At the March 6, 2026, burial of Emurua Dikirr MP Johana Ng’eno, President William Ruto ordered construction of a 190km Rift Valley road to begin within two weeks, renamed a Nairobi housing estate after him, directed compensation for Mau Forest squatters, and allocated funds for local land and university projects.
President William Ruto honored the late Emurua Dikirr MP Johana Ng’eno during his burial on March 6, 2026, in Narok County, by issuing directives for infrastructure and land resolutions. Following prior announcements of the funeral schedule—including a requiem mass on March 4 and vigil on March 5—Ruto authorized tendering for a 190-kilometre road from Mogondo to Mogor and Soit (including Chebole to Emurua Dikirr), upgrading it to Class B standards. Transport CS Davis Chirchir attended, with Deputy President Kithure Kindiki set to launch works in two weeks. Funded by the World Bank, the project links to the Rironi-Mau Summit Expressway, with three contractors to accelerate completion, possibly before 2027 elections.
Ruto also ordered renaming Nairobi's Shauri Moyo Housing Estate to Johana Ng’eno Boma Yangu Estate, tasking Lands CS Alice Wahome, in recognition of Ng’eno’s affordable housing role. He directed compensation and resettlement for 12,000 Mau Forest families and purchase of 1,500 acres in Angata Barrikoi to resolve a 50-year Kipsigis-Masai dispute per the 2025 Consent Agreement (4,500 acres Maasai, 1,500 Kipsigis, 500 government).
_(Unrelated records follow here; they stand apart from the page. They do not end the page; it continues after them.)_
(** After a completion driver and device agree again. *)
Lemma linked_again q req st (d d' : D) m m1 r stv w dk : linked q req st d m → r_status r = st → 0 ≤ stv < 256 →
  (∀ a n, mapped a n m → mapped a n m1) → field m1 (q_avail q + 2) 2 = Some (u16 (vb_done d + 1)) →
  live_queue version (vb_regs d') = Some q → vb_done d' = u16 (vb_done d + 1) → (∀ i, vb_disk d' i = dk i) → (∀ i b, dk i = Some b → length b = 512%nat) →
  linked q req st d' (complete q (vb_done d) r stv w m1).
Proof.
  intros [Hlive Har (Md & Ma & Mu & Mr & Ms) Hav Hus Hdn Hdk Had] Hst Hstv Hmk Hidx Hl' Hd' Hdk' Hlen.
  destruct (complete_fields q req st r (vb_done d) stv w m1 Har Hst Hstv) as (F1 & F2 & F3 & F4 & F5). split; try done.
  - unfold areas_mapped. split_and!; by apply F5, Hmk.
  - by rewrite F3, Hidx, Hd'.
  - by rewrite F1, Hd'.
  - rewrite Hd'. apply Z.mod_pos_bound. lia.
  - intros i b. rewrite Hdk'. apply Hlen.
Qed.

(** Reading: the sectors arrive in the buffer with status 0, or some do not
    exist and the status is 1. *)
Lemma exchange_in q lba count req buf st polls c s :
  let d := vm_dev s in
  linked q req st d (vm_mem s) → buffer q req st buf (512 * count) (vm_mem s) → 0 < count → 512 * count < 2 ^ 32 → 0 ≤ lba < 2 ^ 64 → (latency ≤ polls)%nat →
  wp (exchange q VIRTIO_BLK_T_IN lba (512 * count) 2 req buf st (vb_done d) polls) (λ r c' s', c' = c ∧ r = Some (vb_done (vm_dev s')) ∧
    linked q req st (vm_dev s') (vm_mem s') ∧ (∀ i, vb_disk (vm_dev s') i = vb_disk d i) ∧ (∀ a n, mapped a n (vm_mem s) → mapped a n (vm_mem s')) ∧
    match sectors (vb_disk d) lba count with
    | Some data => field (vm_mem s') st 1 = Some 0 ∧ get buf (Z.to_nat (512 * count)) (vm_mem s') = Some data ∧
        ∀ x, ¬ (buf ≤ x < buf + 512 * count) → untouched q req st (vm_mem s) (vm_mem s') x
    | None => field (vm_mem s') st 1 = Some 1 ∧ ∀ x, untouched q req st (vm_mem s) (vm_mem s') x
    end) c s.
Proof.
  intros d Hlk Hbuf Hc Hc' Hlba Hpolls. eapply wp_mono; [apply (exchange_correct q VIRTIO_BLK_T_IN lba count 2 req buf st polls c s Hlk Hbuf); try done; by left|].
  cbv beta. fold d. intros r c' s' (-> & -> & Hlive & Hdn & m1 & Hframe & Hmk & Hidx & dk & Edk & Hsv). split; [done|]. split; [by rewrite Hdn|].
  unfold served in Hsv. cbn [r_type r_sector r_len r_buf] in Hsv. rewrite Z.eqb_refl in Hsv. replace (512 * count / 512) with count in Hsv by (by rewrite Z.mul_comm, Z.div_mul).
  rewrite (sectors_ext (vb_disk d) dk) in Hsv by done. pose proof (lk_disk _ _ _ _ _ Hlk) as Hlen. fold d in Hlen.
  assert (∀ i b, dk i = Some b → length b = 512%nat) as Hlen' by (intros i b; rewrite Edk; apply Hlen).
  set (rq := mkReq 0 _ lba buf (512 * count) _ st) in *. pose proof (lk_areas _ _ _ _ _ Hlk) as Har. destruct (sectors (vb_disk d) lba count) as [data|] eqn:Es.
  - destruct Hsv as [-> Hdk']. pose proof (sectors_length (vb_disk d) lba count data ltac:(lia) Hlen Es) as Hl. set (m2 := put buf data m1).
    destruct (complete_fields q req st rq (vb_done d) 0 (512 * count + 1) m2 Har eq_refl ltac:(lia)) as (F1 & F2 & F3 & F4 & F5).
    assert (field m2 (q_avail q + 2) 2 = Some (u16 (vb_done d + 1))) as Hidx2.
    { unfold m2. rewrite field_put_list; [exact Hidx|]. pose proof (bu_avail _ _ _ _ _ _ Hbuf) as Ba. pose proof (ar_num _ _ _ Har). clear -Ba Hl H. unfold sep in *. lia. }
    split_and!.
    + eapply linked_again; try done. intros a n Hm. by apply mapped_put, Hmk.
    + intros i. by rewrite Hdk'.
    + intros a n Hm. by apply F5, mapped_put, Hmk.
    + done.
    + rewrite (get_ext buf _ m2); [unfold m2; rewrite <- Hl, Nat2Z.id; apply get_put_same|]. intros x Hx. pose proof (bu_used _ _ _ _ _ _ Hbuf) as Bu. pose proof (bu_st _ _ _ _ _ _ Hbuf) as Bs. apply F4; clear -Bu Bs Hx Hc; unfold sep in *; lia.
    + intros x Hx Hdw Hu. rewrite F4; [|done|intros ->; apply Hdw; unfold driver_writes; tauto].
      unfold m2. rewrite lookup_put, decide_False by lia. by apply Hframe.
  - destruct Hsv as [-> Hdk']. destruct (complete_fields q req st rq (vb_done d) 1 1 m1 Har eq_refl ltac:(lia)) as (F1 & F2 & F3 & F4 & F5).
    split_and!; [by eapply linked_again|intros i; by rewrite Hdk'|intros a n Hm; by apply F5, Hmk|done|].
    intros x Hdw Hu. rewrite F4; [by apply Hframe|done|]. intros ->. apply Hdw. unfold driver_writes. tauto.
Qed.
Similar action was pledged for the Cheluget Farm dispute.
Further, Ruto allocated Ksh20 million for land acquisition and Ksh750 million for a university in Emurua Dikirr as a Maasai Mara University constituent college. The event drew Deputy President Kindiki, National Assembly Speaker Moses Wetang’ula, Narok Governor Patrick Ole Ntutu, and others, but not former Deputy President Rigathi Gachagua, who criticized attendees as Ng’eno’s 'tormentors' and praised him as a fearless ally against marginalization.